Elixir saves Pinterest $2M a year in server costs

coldtea · 2 years ago

By the title alone, this means nothing. How much would it cost otherwise? What is the percentage savings?

In TFA, it gets better though: "Steve: That’s pretty easy. When I started on the spam team, we had close to 1,400 servers running. When we converted several parts to Elixir, we reduced that by around 95%. One of the systems that ran on 200 Python servers now runs on four Elixir servers (it can actually run on two servers, but we felt that four provided more fault tolerance). The combined effect of better architecture and Elixir saved Pinterest over $2 million per year in server costs. In addition, the performance and reliability of the systems went up despite running on drastically less hardware. When our notifications system was running on Java, it was on 30 c32.xl instances. When we switched over to Elixir, we could run on 15. Despite running on less hardware, the response times dropped significantly, as did errors."

threeseed · 2 years ago

> When our notifications system was running on Java, it was on 30 c32.xl instances. When we switched over to Elixir, we could run on 15.

Would be curious to know how they tried to optimise the Java stack.

Because on every benchmark I've seen the JVM is faster in every which way than Elixir. Except for memory where often people will over-provision the JVM rather than look at where their code might be over-allocating or leaking.

sph · 2 years ago

The advantages of Elixir are not performance-related.

There is a lot of focus on raw performance on web-related services, when in reality most of their running time is spent waiting for IO. If there are two things the BEAM excels at, is IO and turning almost any problem into half a dozen processes that are scheduled and run in parallel, if not geographically-distributed, with 1/50th the effort of any other language.

We live in a world with 32+ core CPUs.
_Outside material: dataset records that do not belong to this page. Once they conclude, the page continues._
Lemma scan_step c reg pre s s' o :
  json_wf (JObj (o_body o)) → scan_inv c reg pre s → verify_output c reg s o = Ok s' →
  scan_inv c reg (pre ++ [o]) s'.
Proof.
  intros Hw [(ds & js & ms & Hord) Hids Hseen Hdd Hddseen Hlk Hdel] Hv. unfold verify_output in Hv.
  apply res_bind_Ok in Hv as (u1 & _ & Hv). apply res_bind_Ok in Hv as (u2 & G2 & Hv).
  apply throw_if_Ok in G2. apply Z.ltb_ge in G2.
  apply res_bind_Ok in Hv as (u3 & G3 & Hv). apply throw_if_Ok in G3. apply bool_decide_eq_false in G3.
  apply res_bind_Ok in Hv as (n & Hn & Hv). apply or_throw_Ok in Hn.
  apply res_bind_Ok in Hv as (u4 & G4 & Hv). apply throw_if_Ok in G4. apply negb_false_iff, Z.eqb_eq in G4.
  apply res_bind_Ok in Hv as ([] & Hl & Hv). apply verify_output_content_spec in Hl.
  apply res_bind_Ok in Hv as (seen & Hb & Hv). apply verify_output_body_spec in Hb; [|done].
  apply Ok_inj in Hv. subst s'.
  split; cbn [cs_outputIds cs_dedupeIdentities].
  - eapply order_step; [exact Hord| |exact Hn|exact G4|reflexivity|reflexivity]. lia.
  - rewrite fmap_app. apply NoDup_app. split; [done|]. split; [|apply NoDup_singleton].
    intros id Hid Hid'. apply list_elem_of_singleton in Hid'. subst id. apply G3. by apply Hseen.
  - intros id. rewrite elem_of_union, elem_of_singleton, fmap_app, elem_of_app, Hseen.
    cbn [fmap list_fmap]. rewrite list_elem_of_singleton. tauto.
  - rewrite identities_snoc. destruct (dedupe_key o) as [ck|]; [|by rewrite app_nil_r].
    destruct Hb as (_ & Hnew & _). apply NoDup_app. split; [done|]. split; [|apply NoDup_singleton].
    intros h Hh Hh'. apply list_elem_of_singleton in Hh'. subst h. apply Hnew. by apply Hddseen.
  - intros h. rewrite identities_snoc, elem_of_app. destruct (dedupe_key o) as [ck|].
    + destruct Hb as (_ & _ & ->).
      rewrite elem_of_union, elem_of_singleton, Hddseen, list_elem_of_singleton. tauto.
    + destruct Hb as [_ ->]. rewrite Hddseen, elem_of_nil. tauto.
  - apply Forall_app. split; [done|]. by apply Forall_singleton.
  - apply Forall_app. split; [done|]. apply Forall_singleton. unfold delivery_ok. revert Hb.
    unfold dedupe_key. destruct (o_category o), (o_dedupeKey o); cbn [mbind option_bind];
      try done; by intros [??].
Qed.

Lemma initial_scan_inv c reg : scan_inv c reg [] initial_scan.
Proof.
  split; cbn [cs_outputIds cs_dedupeIdentities initial_scan fmap list_fmap].
  - exists [], [], []. split; done.
  - constructor.
  - intros h. rewrite elem_of_empty, elem_of_nil. done.
  - constructor.
  - intros h. rewrite elem_of_empty. unfold identities. cbn. by rewrite elem_of_nil.
  - constructor.
  - constructor.
Qed.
If your load is not spread uniformly all over those cores, you're losing a ton of performance. Handling requests over separate threads, like 99% of languages do, still isn't enough if all the business logic runs on the same thread.

I'm currently writing a web crawler in Elixir, and it is easier to design it so every request is done and processed in parallel, than to write a naive sequential one you'd do in any other language in half a day.

TacticalCoder · 2 years ago

They rewrote, which is known to help too. Going from 30 to 15 instances is not bad but it's very likely that a Java-to-Java rewrite would have helped go down too.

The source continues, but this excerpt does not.